In the same year of 1943, Selma joined the National Association of Women Lawyers (NAWL), where she has chaired or served on more than 20 different committees.  In 1999, she was honored with NAWL’s Lifetime of Service Award and in 2005 with the creation of its annual Selma Moidel Smith Law Student Writing Competition in women and the law.  In 2017, Selma was the subject of the cover story, “A Conversation with Selma Moidel Smith,” by President-Elect Sarretta McDonough in NAWL’s Women Lawyers Journal.  Among her services to women in the law is her authorship of articles in the Women Lawyers Journal on the history of women lawyers, including the Centennial History of NAWL and her original research discovering the identities of the first two women admitted to membership in the American Bar Association in 1918.  

In 1953, Selma was invited by the president of the Woman’s Medical College of Pennsylvania to become a charter member of the National Board of “Ambassadors of Goodwill” of the college, which was founded in 1850 to enable women to train as physicians.  She served two years as president in 1980 to 1982, and she was the only National Board member to serve throughout the board’s entire 50-year history, delivering the valedictory address when the board declared its mission accomplished in 2003.

She is a Life Fellow of the American Bar Foundation, which created for her its Inaugural Life Fellow Achievement Award in 2016 for “a lifetime of extraordinary leadership, not only within the legal profession, but throughout the larger community and beyond.”  In the ABA Senior Lawyers Division, she served as the first woman chair of the editorial board of Experience magazine and on the governing council and in other offices.  She was selected as one of 107 “women pioneers in the legal profession nationwide” to be interviewed for the ABA Women Trailblazers in the Law Oral History Project (now hosted online by Stanford Law School Library).

Internationally, her paper on legal education (advocating clinical training in law schools), presented by invitation at the 1948 Conference of the International Bar Association at The Hague, was adopted by resolution.  She has held many posts with the International Federation of Women Lawyers (FIDA), including service at their conferences in the United States, Europe, and the Caribbean.  For service to international understanding, she was decorated in 1956 with La Orden del Mérito Juan Pablo Duarte by the Dominican Republic.  At the Washington World Conference on World Peace Through Law in 1965 (chaired by Chief Justice Earl Warren), she was appointed to the Spanish-Language Reception Committee and represented FIDA, the Women Lawyers Association of Los Angeles, NAWL, and Iota Tau Tau international women’s legal scholastic society.  Locally, she has used her gift of language to reach out to the Latin-American community to engage in both legal and cultural projects.

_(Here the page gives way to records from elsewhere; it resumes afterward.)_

Lemma scanstring_u_escape (u : N) (t : pystr) :
  u < 65536 ->
  (is_high_surrogate u = true -> no_low_escape t) ->
  scanstring (u_escape u ++ t) = push u (scanstring t).
Proof.
  intros Hu Hnext. unfold u_escape.
  change ([backslash; letter_u; hex_digit (N.shiftr u 12 mod 16);
           hex_digit (N.shiftr u 8 mod 16); hex_digit (N.shiftr u 4 mod 16);
           hex_digit (u mod 16)] ++ t)
    with (backslash :: letter_u :: hex_digit (N.shiftr u 12 mod 16)
            :: hex_digit (N.shiftr u 8 mod 16) :: hex_digit (N.shiftr u 4 mod 16)
            :: hex_digit (u mod 16) :: t).
  rewrite scanstring_u, hex4_u_escape by assumption.
  destruct (is_high_surrogate u) eqn:Hhigh; [|reflexivity].
  specialize (Hnext eq_refl).
  destruct t as [|b [|l [|l1 [|l2 [|l3 [|l4 s4]]]]]]; try reflexivity.
  destruct (N.eqb_spec b backslash) as [->|]; [|reflexivity].
  destruct (N.eqb_spec l letter_u) as [->|]; [|reflexivity].
  destruct (Hnext _ _ _ _ _ eq_refl) as (u2 & -> & ->). reflexivity.
Qed.

Lemma scanstring_pair (s1 s2 : N) (t : pystr) :
  s1 < 65536 -> s2 < 65536 ->
  is_high_surrogate s1 = true -> is_low_surrogate s2 = true ->
  scanstring (u_escape s1 ++ u_escape s2 ++ t) = push (join_surrogates s1 s2) (scanstring t).
Proof.
  intros H1 H2 Hhigh Hlow. unfold u_escape.
  cbn [app]. rewrite scanstring_u, hex4_u_escape by assumption.
  rewrite Hhigh. rewrite !N.eqb_refl. cbn [andb].
  rewrite hex4_u_escape by assumption. rewrite Hlow. reflexivity.
Qed.

Lemma scanstring_escape (c : codepoint) (e t : pystr) :
  escape_shape c e ->
  (is_high_surrogate c = true -> no_low_escape t) ->
  scanstring (e ++ t) = push c (scanstring t).
Proof.
  intros Hshape Hnext. destruct Hshape as [H34 H92 H32|e He Hsimple|Hu|s1 s2 Hc H1 H2 Hh Hl Hj].
  - cbn [app]. cbn [scanstring]. unfold quote, backslash.
    apply N.eqb_neq in H34, H92. rewrite H34, H92.
    replace (c <=? 31) with false; [reflexivity|].
    symmetry. apply N.leb_gt. lia.
  - cbn [app]. cbn [scanstring]. unfold letter_u.
    apply N.eqb_neq in He. change (backslash =? quote) with false.
    change (backslash =? backslash) with true. cbv iota.
    rewrite He, Hsimple. reflexivity.
  - apply scanstring_u_escape; assumption.
  - rewrite <- app_assoc, <- Hj. apply scanstring_pair; assumption.
Qed.

Lemma high_not_low (u : N) : is_high_surrogate u = true -> is_low_surrogate u = false.
Proof.
  unfold is_high_surrogate, is_low_surrogate. intros H.
  apply andb_true_iff in H. destruct H as [_ H]. apply N.leb_le in H.
  apply andb_false_iff. left. apply N.leb_gt. lia.
Qed.

Lemma no_low_escape_encoded (s tail : pystr) :
  forallb valid_codepoint s = true ->
  (forall lo rest, s = lo :: rest -> is_low_surrogate lo = false) ->
  no_low_escape (List.flat_map escape_char s ++ quote :: tail).
Proof.
  intros Hvalid Hhead l1 l2 l3 l4 s4 E.
  destruct s as [|c s]; [discriminate E|].
  simpl in Hvalid. apply andb_true_iff in Hvalid. destruct Hvalid as [Hc _].
  apply N.ltb_lt in Hc. cbn [List.flat_map] in E. rewrite <- app_assoc in E.
  destruct (escape_char_shape c Hc) as [H34 H92 H32|e He Hsimple|Hu|s1 s2 Hc' H1 H2 Hh Hl Hj].
  - injection E as E _. unfold backslash in E. congruence.
  - injection E as E _. unfold letter_u in E. congruence.
  - unfold u_escape in E. injection E as <- <- <- <- _.
    exists c. split; [apply hex4_u_escape; assumption | eapply Hhead; reflexivity].
  - unfold u_escape in E. injection E as <- <- <- <- _.
    exists s1. split; [apply hex4_u_escape; assumption | apply high_not_low; assumption].
Qed.

Lemma scanstring_roundtrip (s tail : pystr) :
  json_safe s = true ->
  scanstring (List.flat_map escape_char s ++ quote :: tail) = Some (s, tail).
Proof.
  unfold json_safe. induction s as [|c s IH]; intros Hsafe.
  - reflexivity.
  - apply andb_true_iff in Hsafe. destruct Hsafe as [Hvalid Hfree].
    cbn [forallb] in Hvalid. apply andb_true_iff in Hvalid. destruct Hvalid as [Hc Hvalid].
    cbn [surrogate_pair_free] in Hfree. apply andb_true_iff in Hfree.
    destruct Hfree as [Hpair Hfree].
    cbn [List.flat_map]. rewrite <- app_assoc.
    rewrite (scanstring_escape c (escape_char c)).
    + rewrite IH; [reflexivity|]. apply andb_true_iff. split; assumption.
    + apply escape_char_shape. apply N.ltb_lt. exact Hc.
    + intros Hhigh. apply no_low_escape_encoded; [assumption|].
      intros lo rest ->. rewrite Hhigh in Hpair. simpl in Hpair.
      apply negb_true_iff in Hpair. exact Hpair.
Qed.

Lemma parse_string_value_roundtrip (s tail : pystr) :
  json_safe s = true ->
  parse_string_value (encode_basestring_ascii s ++ tail) = Some (s, tail).
Proof.
  intros H. unfold encode_basestring_ascii, parse_string_value.
  cbn [app]. change (quote =? quote) with true. cbv iota.
  rewrite <- app_assoc. apply scanstring_roundtrip. exact H.
Qed.

Lemma skip_whitespace_stop (c : codepoint) (s : pystr) :
  is_whitespace c = false -> skip_whitespace (c :: s) = c :: s.
Proof. intros H. simpl. rewrite H. reflexivity. Qed.

Lemma skip_whitespace_indent (level : nat) (s : pystr) :
  skip_whitespace (newline_indent level ++ s) = skip_whitespace s.
Proof.
  unfold newline_indent. cbn [app skip_whitespace].
  change (is_whitespace 10) with true. cbv iota.
  induction (2 * level)%nat as [|n IH]; [reflexivity|]. exact IH.
Qed.

Lemma join_length (sep : pystr) (l : list pystr) :
  Forall (fun p => p <> []) l -> (List.length l <= List.length (join sep l))%nat.
Proof.
  induction l as [|p l IH]; intros H; [simpl; lia|].
  inversion H as [|? ? Hp Hl]; subst.
  destruct l as [|q l].
  - simpl. destruct p; [congruence | simpl; lia].
  - change (join sep (p :: q :: l)) with (p ++ sep ++ join sep (q :: l)).
    rewrite !length_app. specialize (IH Hl).
    destruct p; [congruence|]. simpl in *. lia.
Qed.

Section Objects.
Context {V W : Type}.
Variable enc : nat -> V -> pystr.
Variable pv : pystr -> option (W * pystr).
Variable f : V -> W.
Variable good : V -> Prop.
Hypothesis pv_enc : forall level v tail,
  good v -> pv (enc level v ++ tail) = Some (f v, tail).
Hypothesis enc_head : forall level v tail,
  skip_whitespace (enc level v ++ tail) = enc level v ++ tail.

Local Abbreviation enc_member := (Json.enc_member enc).
Local Abbreviation good_member := (Json.good_member good).
Local Abbreviation parsed := (Json.parsed f).
Local Abbreviation parse_object_value := (Json.parse_object_value pv).

Lemma parse_members_step (turns level : nat) (rval : PyDict.dict W)
    (kv : pystr * V) (tail : pystr) :
  good_member kv ->
  parse_members pv (S turns) rval (enc_member level kv ++ tail) =
  match skip_whitespace tail with
  | c3 :: s5 =>
      if c3 =? 125 then Some (PyDict.setitem (fst kv) (f (snd kv)) rval, s5)
      else if c3 =? 44 then
        parse_members pv turns (PyDict.setitem (fst kv) (f (snd kv)) rval)
                      (skip_whitespace s5)
      else None
  | [] => None
  end.
Proof.
  intros [Hk Hv]. unfold Json.enc_member, encode_basestring_ascii.
  rewrite <- !app_assoc. cbn [app parse_members].
  change (quote =? quote) with true. cbv iota.
  rewrite <- app_assoc.
  change ([quote] ++ py ": " ++ enc level (snd kv) ++ tail)
    with (quote :: (py ": " ++ enc level (snd kv) ++ tail)).
  rewrite scanstring_roundtrip by assumption.
  change (py ": " ++ enc level (snd kv) ++ tail)
    with (58 :: 32 :: (enc level (snd kv) ++ tail)).
  rewrite skip_whitespace_stop by reflexivity.
  change (58 =? 58) with true. cbv iota.
  change (skip_whitespace (32 :: enc level (snd kv) ++ tail))
    with (skip_whitespace (enc level (snd kv) ++ tail)).
  rewrite enc_head, pv_enc by assumption. reflexivity.
Qed.

Lemma enc_member_nonempty (level : nat) (kv : pystr * V) : enc_member level kv <> [].
Proof. unfold Json.enc_member, encode_basestring_ascii. discriminate. Qed.

Lemma enc_member_head (level : nat) (kv : pystr * V) (tail : pystr) :
  skip_whitespace (enc_member level kv ++ tail) = enc_member level kv ++ tail.
Proof. unfold Json.enc_member, encode_basestring_ascii. reflexivity. Qed.

Lemma join_members_head (level : nat) (sep : pystr) (ms : list (pystr * V)) (tail : pystr) :
  ms <> [] ->
  skip_whitespace (join sep (List.map (enc_member level) ms) ++ tail)
  = join sep (List.map (enc_member level) ms) ++ tail.
Proof.
  destruct ms as [|m [|m2 ms]]; intros H; [congruence| |].
  - simpl. apply enc_member_head.
  - change (join sep (List.map (enc_member level) (m :: m2 :: ms)))
      with (enc_member level m ++ sep ++ join sep (List.map (enc_member level) (m2 :: ms))).
    rewrite <- app_assoc. apply enc_member_head.
Qed.

Lemma parse_members_encoded (level closing : nat) (ms : list (pystr * V)) :
  Forall good_member ms -> ms <> [] ->
  forall (turns : nat) (rval : PyDict.dict W) (rest : pystr),
    (List.length ms <= turns)%nat ->
    parse_members pv turns rval
      (join (py "," ++ newline_indent level) (List.map (enc_member level) ms)
         ++ newline_indent closing ++ py "}" ++ rest)
    = Some (parsed rval ms, rest).
Proof.
  induction ms as [|m ms IH]; intros Hgood Hne turns rval rest Hturns; [congruence|].
  inversion Hgood as [|? ? Hm Hms]; subst.
  destruct turns as [|turns]; [simpl in Hturns; lia|].
  destruct ms as [|m2 ms].
  - cbn [List.map join]. rewrite parse_members_step by assumption.
    rewrite skip_whitespace_indent.
    change (py "}" ++ rest) with (125 :: rest).
    rewrite skip_whitespace_stop by reflexivity. reflexivity.
  - change (join (py "," ++ newline_indent level)
              (List.map (enc_member level) (m :: m2 :: ms)))
      with (enc_member level m ++ (py "," ++ newline_indent level)
              ++ join (py "," ++ newline_indent level)
                   (List.map (enc_member level) (m2 :: ms))).
    rewrite <- !app_assoc. rewrite parse_members_step by assumption.
    change (py "," ++ newline_indent level ++ ?x) with (44 :: (newline_indent level ++ x)).
    cbn [app]. change (py ",") with [44]. cbn [app].
    rewrite skip_whitespace_stop by reflexivity.
    change (44 =? 125) with false. change (44 =? 44) with true. cbv iota.
    rewrite skip_whitespace_indent.
    rewrite join_members_head by discriminate.
    change (parsed rval (m :: m2 :: ms))
      with (parsed (PyDict.setitem (fst m) (f (snd m)) rval) (m2 :: ms)).
    apply IH; [assumption | discriminate | simpl in *; lia].
Qed.

Lemma join_members_quote (level : nat) (sep : pystr) (ms : list (pystr * V)) (tail : pystr) :
  ms <> [] ->
  exists y, join sep (List.map (enc_member level) ms) ++ tail = quote :: y.
Proof.
  destruct ms as [|m [|m2 ms]]; intros H; [congruence| |].
  - simpl. unfold Json.enc_member, encode_basestring_ascii. eexists. reflexivity.
  - change (join sep (List.map (enc_member level) (m :: m2 :: ms)))
      with (enc_member level m ++ sep ++ join sep (List.map (enc_member level) (m2 :: ms))).
    unfold Json.enc_member at 1, encode_basestring_ascii. eexists. reflexivity.
Qed.

Lemma parse_object_value_encoded (level : nat) (dct : PyDict.dict V) (rest : pystr) :
  Forall good_member dct ->
  parse_object_value (encode_dict enc level dct ++ rest) = Some (parsed [] dct, rest).
Proof.
  intros Hgood. destruct dct as [|m ms]; [reflexivity|].
  unfold encode_dict, PyDict.items.
  set (body := join (py "," ++ newline_indent (S level))
                 (List.map (enc_member (S level)) (m :: ms))).
  rewrite <- !app_assoc.
  change (py "{" ++ ?x) with (123 :: x). cbn [app Json.parse_object_value].
  change (py "{" ++ newline_indent (S level) ++ body ++ newline_indent level ++ py "}" ++ rest)
    with (123 :: (newline_indent (S level) ++ body ++ newline_indent level ++ py "}" ++ rest)).
  cbn [Json.parse_object_value]. change (123 =? 123) with true. cbv iota.
  unfold parse_object. rewrite skip_whitespace_indent.
  unfold body at 1. rewrite join_members_head by discriminate. fold body.
  destruct (join_members_quote (S level) (py "," ++ newline_indent (S level)) (m :: ms)
              (newline_indent level ++ py "}" ++ rest)) as (y & Hy); [discriminate|].
  fold body in Hy. rewrite Hy. change (quote =? 125) with false. cbv iota.
  rewrite <- Hy. unfold body. apply parse_members_encoded; [assumption | discriminate |].
  rewrite !length_app.
  pose proof (join_length (py "," ++ newline_indent (S level))
                (List.map (enc_member (S level)) (m :: ms))) as Hlen.
  rewrite length_map in Hlen.
  assert (Hne : Forall (fun p => p <> []) (List.map (enc_member (S level)) (m :: ms))).
  { apply Forall_forall. intros p Hp. apply in_map_iff in Hp.
    destruct Hp as (kv & <- & _). apply enc_member_nonempty. }
  specialize (Hlen Hne). lia.
Qed.

Lemma parsed_fresh (ms : list (pystr * V)) (rval : PyDict.dict W) :
  NoDup (PyDict.keys rval ++ List.map fst ms) ->
  parsed rval ms = rval ++ List.map (fun kv => (fst kv, f (snd kv))) ms.
Proof.
  revert rval. induction ms as [|m ms IH]; intros rval Hnd.
  - simpl. rewrite app_nil_r. reflexivity.
  - unfold Json.parsed. cbn [fold_left]. fold (parsed (PyDict.setitem (fst m) (f (snd m)) rval) ms).
    assert (Hfresh : ~ In (fst m) (PyDict.keys rval)).
    { cbn [List.map] in Hnd. apply NoDup_remove_2 in Hnd.
      intros Hin. apply Hnd. apply in_or_app. left. exact Hin. }
    rewrite setitem_absent by assumption.
    rewrite IH.
    + rewrite <- app_assoc. reflexivity.
    + unfold PyDict.keys in *. rewrite map_app. cbn [List.map fst].
      rewrite <- app_assoc. exact Hnd.
Qed.

End Objects.

Lemma parse_fields_value_roundtrip (level : nat) (p : prompt) (tail : pystr) :
  prompt_json_safe p = true ->
  parse_fields_value (encode_fields level p ++ tail) = Some (prompt_fields p, tail).
Proof.
  intros Hsafe. unfold prompt_json_safe in Hsafe.
  do 5 (apply andb_true_iff in Hsafe; destruct Hsafe as [Hsafe ?]).
  unfold parse_fields_value.
  unfold encode_fields.
  rewrite (parse_object_value_encoded (fun _ s => encode_basestring_ascii s)
             parse_string_value (fun s => s) (fun s => json_safe s = true)).
  - reflexivity.
  - intros _ v t Hv. apply parse_string_value_roundtrip. exact Hv.
  - intros _ v t. reflexivity.
  - unfold prompt_fields.
    repeat (constructor; [split; [reflexivity | assumption]|]). constructor.
Qed.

As of 2019, Selma has served for 11 years as the first woman editor-in-chief of California Legal History, the annual scholarly journal of the California Supreme Court Historical Society, where she is also a board member.  In 2007, she initiated a law student writing competition in California legal history for the Society, which she continues to conduct each year.  At her 95th birthday celebration in April 2014, the Society renamed the competition in her honor.  The principal speakers at the celebration were Chief Justice of California Tani Cantil-Sakauye, Associate Justice Kathryn Mickle Werdegar, former Chief Justice Ronald M. George, and former Associate Justice Joseph R. Grodin.

Selma is also a composer, with more than 100 piano and instrumental pieces, and is listed in the International Encyclopedia of Women Composers (1987).  Her music has been performed widely, including at the National Museum of Women in the Arts in Washington, D.C., and by the Los Angeles Lawyers Philharmonic at Walt Disney Concert Hall.  In addition to concerts for the public, Selma’s music has been performed at events of the Women Lawyers Association of Los Angeles, Los Angeles Lawyers Club, Los Angeles County Law Library, Los Angeles County Bar Association, and the American Bar Foundation.